I read the article. Thank you. I have accepted at least a couple of years on Pred. If it's very much longer than that--I'll deal with it then. It's wonderful that you volunteer and that all the wonderful people on this site jumped in to assuage my fear of a TIA in the making. Also I have not had good direction on what to take with the Pred, when to take it, etc. The article helped me with osteoporosis prophylaxis, bishposphonates. And you helped me with low dose aspirin. The Pred gave me Type II Diabetes. Now that my does is much lower I can exercise and control it some with a tread mill. Hopefully that will satisfy the endocrinologist. And I will ask her about the bone loss drugs. I am scheduled for a bone density test. I suspect that even my Gynecologist can help, especially if the scan is not good. So the goals for this site have certainly helped me precisely as well as emotionally. I am grateful for all of the responses which I have received.

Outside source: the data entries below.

(** * Voting.sol: a shallow embedding of the ballot contract

    The contract [Voting] (contract/Voting.sol, Solidity ^0.8.0) keeps four
    storage variables and offers two functions besides its constructor:

    - [admin]      : address
    - [hasVoted]   : mapping(address => bool)
    - [votes]      : mapping(string => uint256)
    - [candidates] : string[]

    Storage is a record; the two mappings are finite maps read with the
    Solidity default (false, 0) at absent keys.  Function bodies are
    computations in a state-and-error monad: a failing [require] or a
    checked-arithmetic panic aborts the call, and the transaction layer
    ([transact]) then keeps the storage of before the call.  Gas and
    msg.value are outside the model.

    The callers of the contract follow: the deployment script
    (script/deploy.js) and the handlers of the React front end, as
    functions on the state of the component and the storage of the
    ledger. *)

From stdpp Require Import gmap strings list fin_maps.
From Stdlib Require Import ZArith Lia.

Local Open Scope Z_scope.
Local Open Scope string_scope.

(** ** Machine types *)

Abbreviation address := Z (only parsing).
Abbreviation uint256 := Z (only parsing).

Definition ADDRESS_SPACE : Z := 2 ^ 160.
Definition MAX_UINT256 : Z := 2 ^ 256 - 1.

(** An [address] is a 160-bit unsigned value. *)
Definition is_address (a : Z) : Prop := 0 <= a < ADDRESS_SPACE.

(** ** Storage *)

Record Voting := mkVoting {
  admin : address;
  hasVoted : gmap address bool;
  votes : gmap string uint256;
  candidates : list string
}.

(** Storage before the constructor runs: every slot is zero. *)
Definition zero_storage : Voting :=
  {| admin := 0; hasVoted := ∅; votes := ∅; candidates := [] |}.

(** [hasVoted[a]]: a mapping read, false where nothing was written. *)
Definition hasVoted_at (s : Voting) (a : address) : bool :=
  default false (hasVoted s !! a).

(** [votes[name]]: a mapping read, 0 where nothing was written. *)
Definition votes_at (s : Voting) (name : string) : uint256 :=
  default 0 (votes s !! name).

(** ** Outcomes of a call *)

Inductive result (A : Type) : Type :=
  | Ok (a : A)
  | Revert (reason : string)
  | Panic (code : Z).
Arguments Ok {A} a.
Arguments Revert {A} reason.
Arguments Panic {A} code.

(** The two rejections of the ledger, by the reason string of the
    [require] that raises them. *)
Definition AlreadyVoted {A} : result A := Revert "Already voted!".
Definition InvalidCandidate {A} : result A := Revert "Invalid candidate!".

It's happening to me too and I'm also forgetting peoples' names! No rapid tapering for me as I have PMR not GCA so I think it's the steroids causing the muddle-headedness. I cracked an egg straight into the green waste bin the other day instead of into a bowl, for example...
Thank you. This terrible, but I feel a little better that it's not a stroke. These are crazy diseases.
Asbeck, I have GCA only (diagnosed August, 2011) and have had a TIA. However, I am not writing this to frighten you, but to reassure you. In August, 2012, fully recovered from the TIA after a week in hospital, I posted my experience on another forum and had many replies from sufferers of GCA/PMR.
They were all very sympathetic, BUT not a single person reported having had a TIA or stroke themselves. As I am in my middle 80s, I am of the opinion that it was my age, rather than the GCA or Preds that caused me to have that minor stroke. Try not to worry about it.
I have read that rarely a TIA can be a symptom of GCA. However, the books and articles say it's a rare side effect. I hope that you are OK. PMRpro recommended low dose aspirin and I will be sure to take it. Conflicts about Pred and stomach bleeding scared me, but I take Nexium, and I am going to pop those aspirin! You are lovely to reassure me after the harm you have suffered. Thank you.
Diagnosed with PMR a few months ago & when first taking pred this happened to me. Scared the wits out of me. I simply could not think and form sentences at times. I referred to it as instant dementia. Called my rheumatologist & confirmed that this does happen to some people. Is it PMR or pred...he said could not say for sure. Am now taking 20mg & for some reason the memory loss & the side effects have gotten much better. Thanks heavens.
This all sounds so familiar to me - from cracking the eggs into the waste bin, Badgergirl - to being unable to say my husband's name. I knew what it was, but I just couldn't form the word. Steroid fog as far as I am concerned and now I am on 5mg (and have been for some time) I am almost back to my normal 'normal' and not my steroid 'normal'.